Slashdot Mirror
Feds Have a High-Speed Backdoor Into Wireless Carrier
An anonymous reader writes "An unnamed U.S. wireless carrier maintains an unfiltered, unmonitored DS-3 line from its internal network to a facility in Quantico, Virginia, according to Babak Pasdar, a computer security consultant who did work for the company in 2003. Customer voice calls, billing records, location information and data traffic are all allegedly exposed. A similar claim was leveled against Verizon Wireless in a 2006 lawsuit."
If some guy said it, it must be true!
I don't need no instructions to know how to rock!!!!
This is precisely what this is.
NEWS FLASH: EVERY wireline and wireless carrier has facility like this between their central offices and Quantico, Virginia. I can tell you for an absolute fact that a medium-sized cable company operating in the Rocky Mountain region has similar facilities between their main office and the FBI Academy, because I helped install it.

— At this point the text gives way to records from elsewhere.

Lemma C9_course_keyword_returns_all_course_items_witness :
  (exists from_discourse : list item,
     search_knowledge_base "Is FastAPI ok?"
     = Ok ([course_item_1; course_item_2; course_item_3] ++ from_discourse))
  /\ Forall (fun it : item =>
               PyStr.any_in course_content_keywords
                 (PyStr.lower (PyDict.get it "content" "")) = true)
            (course_content TDS_KNOWLEDGE_BASE).
Proof.
  apply (C9_course_keyword_returns_all_course_items
           "Is FastAPI ok?" "Is " "FastAPI" " ok?" "fastapi").
  - simpl. tauto.
  - reflexivity.
  - reflexivity.
Defined.

(** ** Link extractor *)

Lemma links_loop_eq (relevant_items : list item) (acc : list LinkResponse) :
  links_loop relevant_items acc
  = Ok (acc ++ map display_link (filter carries_url relevant_items)).
Proof.
  revert acc. induction relevant_items as [|it rest IH]; intros acc;
    cbn [links_loop].
  - now rewrite app_nil_r.
  - rewrite filter_cons. unfold PyDict.mem.
    destruct (decide (carries_url it)) as [[u Hu]|Hno].
    + rewrite Hu. unfold link_of_item, PyDict.getitem. rewrite Hu.
      cbn [mbind result_bind rbind]. rewrite IH, <- List.app_assoc.
      do 2 f_equal. cbn [map app]. f_equal.
      unfold display_link, PyDict.get. rewrite Hu.
      now destruct (it !! "title"), (it !! "content").
    + destruct (it !! "url") eqn:Hu; [|apply IH].
      exfalso. apply Hno. now exists s.
Qed.

Example links_for_model_question :
  get_relevant_links [course_item_1; course_item_2; course_item_3; discourse_item_1]
  = Ok [{| url := "https://discourse.onlinedegree.iitm.ac.in/t/ga5-question-8-clarification/155939/4";
           text := "GA5 Question 8 Clarification" |}].
Proof. vm_compute. reflexivity. Qed.

Lemma get_relevant_links_eq (relevant_items : list item) :
  get_relevant_links relevant_items
  = Ok match filter carries_url relevant_items with
       | [] => [default_link]
       | url_items => take 3 (map display_link url_items)
       end.
Proof.
  unfold get_relevant_links. rewrite links_loop_eq.
  cbn [mbind result_bind rbind app].
  now destruct (filter carries_url relevant_items).
Qed.

Lemma get_relevant_links_length (relevant_items : list item) (lks : list LinkResponse) :
  get_relevant_links relevant_items = Ok lks -> 1 <= length lks <= 3.
Proof.
  rewrite get_relevant_links_eq. intros [= <-].
  destruct (filter carries_url relevant_items) as [|it rest]; [cbn; lia|].
  cbn [map take length]. destruct (map display_link rest) as [|l1 [|l2 rest']];
    cbn [take length]; rewrite ?length_take; lia.
Qed.

(** C5. [get_relevant_links] returns at most 3 pairs: the single default
    pair when no matched item has a ["url"] key, and otherwise one pair per
    item that has one, in order, cut to the first 3, whose text is the
    item's title if present and else the first 100 characters of its
    content. *)
Theorem C5_links_at_most_three (relevant_items : list item) :
  exists lks : list LinkResponse,
    get_relevant_links relevant_items = Ok lks
    /\ length lks <= 3
    /\ lks = match filter carries_url relevant_items with
             | [] => [default_link]
             | url_items => take 3 (map display_link url_items)
             end.
Proof.
  eexists. split; [apply get_relevant_links_eq|]. split; [|reflexivity].
  eapply get_relevant_links_length, get_relevant_links_eq.
Qed.

(** ** Answer composer *)

Lemma fallback_answer_nonempty (relevant_items : list item) :
  fallback_answer relevant_items <> "".
Proof. destruct relevant_items; discriminate. Qed.

Lemma generate_answer_except_eq (relevant_items : list item) :
  generate_answer_except relevant_items = Ok (fallback_answer relevant_items).
Proof.
  destruct relevant_items as [|first rest]; [reflexivity|].
  unfold generate_answer_except, PyDict.get. cbn.
  now destruct (first !! "content").
Qed.

(** What [generate_answer] returns, whatever the language model does. *)
Lemma generate_answer_eq (llm : language_model) (q : string)
    (relevant_items : list item) (image_description : option string) :
  generate_answer llm q relevant_items image_description
  = Ok match llm (build_prompt q (context_of relevant_items) image_description) with
       | Ok reply => PyStr.strip reply
       | Raise _ => fallback_answer relevant_items
       end.
Proof.
  unfold generate_answer, generate_answer_try. fold (context_of relevant_items).
  destruct (llm _); cbn [mbind result_bind rbind]; [reflexivity|].
  apply generate_answer_except_eq.
Qed.

(** C4. When the call to the external model fails, [generate_answer] does
    not raise: with at least one matched item it returns the template around
    the first item's content, with none it returns the apology, and what it
    returns is not empty. *)
Theorem C4_generate_answer_fallback (llm : language_model) (q : string)
    (relevant_items : list item) (image_description : option string)
    (e : exn) :
  llm (build_prompt q (context_of relevant_items) image_description) = Raise e ->
  generate_answer llm q relevant_items image_description
  = Ok match relevant_items with
       | first :: _ =>
           "Based on course materials: "
             +:+ default fallback_default_content (first !! "content")
       | [] => apology
       end
  /\ forall a, generate_answer llm q relevant_items image_description = Ok a ->
               a <> "".
Proof.
  intros Hfail. rewrite generate_answer_eq, Hfail. split; [reflexivity|].
  intros a [= <-]. apply fallback_answer_nonempty.
Qed.

Lemma C4_generate_answer_fallback_witness :
  generate_answer (fun _ => Raise OpenAIError) "Which model?" [course_item_1] None
  = Ok ("Based on course materials: "
          +:+ default fallback_default_content (course_item_1 !! "content"))
  /\ forall a,
       generate_answer (fun _ => Raise OpenAIError) "Which model?" [course_item_1] None
       = Ok a -> a <> "".
Proof.
  apply (C4_generate_answer_fallback
           (fun _ => Raise OpenAIError) "Which model?" [course_item_1] None OpenAIError).
  reflexivity.
Defined.

(** ** Request handler *)

(** The handler never takes its [except] branch: each step returns. *)
Lemma answer_question_eq (ext : services) (request : QuestionRequest) :
  exists (relevant_items : list item) (lks : list LinkResponse),
    search_knowledge_base (question request) = Ok relevant_items
    /\ get_relevant_links relevant_items = Ok lks
    /\ 1 <= length lks <= 3
    /\ answer_question ext request
       = Http200 {| answer :=
                      match llm ext (prompt_of ext request relevant_items) with
                      | Ok reply => PyStr.strip reply
                      | Raise _ => fallback_answer relevant_items
                      end;
                    links := lks |}.
Proof.
  unfold answer_question, answer_question_try.
  fold (image_description_of ext request).
  rewrite search_knowledge_base_eq.
  set (relevant_items := _ ++ _).
  pose proof (get_relevant_links_eq relevant_items) as Hl.
  eexists relevant_items, _. split; [reflexivity|]. split; [exact Hl|].
  split; [exact (get_relevant_links_length _ _ Hl)|].
  cbn [mbind result_bind rbind]. rewrite generate_answer_eq, Hl.
  reflexivity.
Qed.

Welcome to the world post-CALEA.
CALEA taps are on a per-warrant basis. They are explicitly ONE WAY. The LEA can NOT establish a connection back to the carrier. It must initiate the tap from the carrier side. The LEA can not input requests directly. They must pass them to the carrier to enter.
While a DS-3 might not be out of the question to the FBI, depending on the volume of traffic, I have yet to see an "unmonitored" line. Everything I've seen (and set up -- I do this for a living) is an IPSec tunnel from the carrier to the LEA with BER encoded ASN.1 for data and packetized native (to the carrier) encoded voice. And the line works one way only. Carrier --> LEA. The only packets flowing back are stateful connection packets.
In short, I think this story is B.S.
Yes, the FBI probably has a big line with no firewall. That is because the firewall(s) is/are on the carrier end. The carriers do extensive logging as well, so it doesn't surprise me that the FBI-end of the circuit isn't heavily logged. They log their REQUESTS and the carrier logs the connections.
Learning HOW to think is more important than learning WHAT to think.
While it is true that the connection is "one way", many large carriers do it with a conventional high-cap circuit, like a T-1 or DS-3, because it is easy.
It may appear to be unfiltered to the person making the connection. However, if it is anything like the T1 I hooked up where I worked, only the calls with active warrants are passed down the T1. That being said, the T1 hooks directly into the switch just like any other T1, and is configured to be a CALEA port in the switch itself. A wire-frame guy who isn't doing the programming/translations wouldn't know any better, so I think that's where this "idea" comes from.
If you helped install it, then you should learn to shut up on sites like this.
Make a roaring bluster about this and then fold like wet paper tigers when it comes time to put up or shut up..
Do you want to know why Bushco thinks it's above the law? Because until you fucking cowards grow a goddamn spine and stand up to their evil, corrosive attitude towards the rule of law THEY ARE.
Why is it that in 8 years, I have never, EVER heard of a major Democrat standing up and saying outright, without analogy, subtlety or tact, that thanks to Bush the terrorists have succeeded beyond their wildest dreams? That thanks to him, 19 insane religious fanatics have gone from "attacked three buildings and got their organization crushed like a bug for it's trouble" to "shook the rule of law, the foundation of the most powerful country in the world, to it's base?" That thanks to him and the Republican fear machine, bin Laden has changed and hurt American society in ways he never could have dreamed of? That thanks to him, the terrorists have won in every way that matters?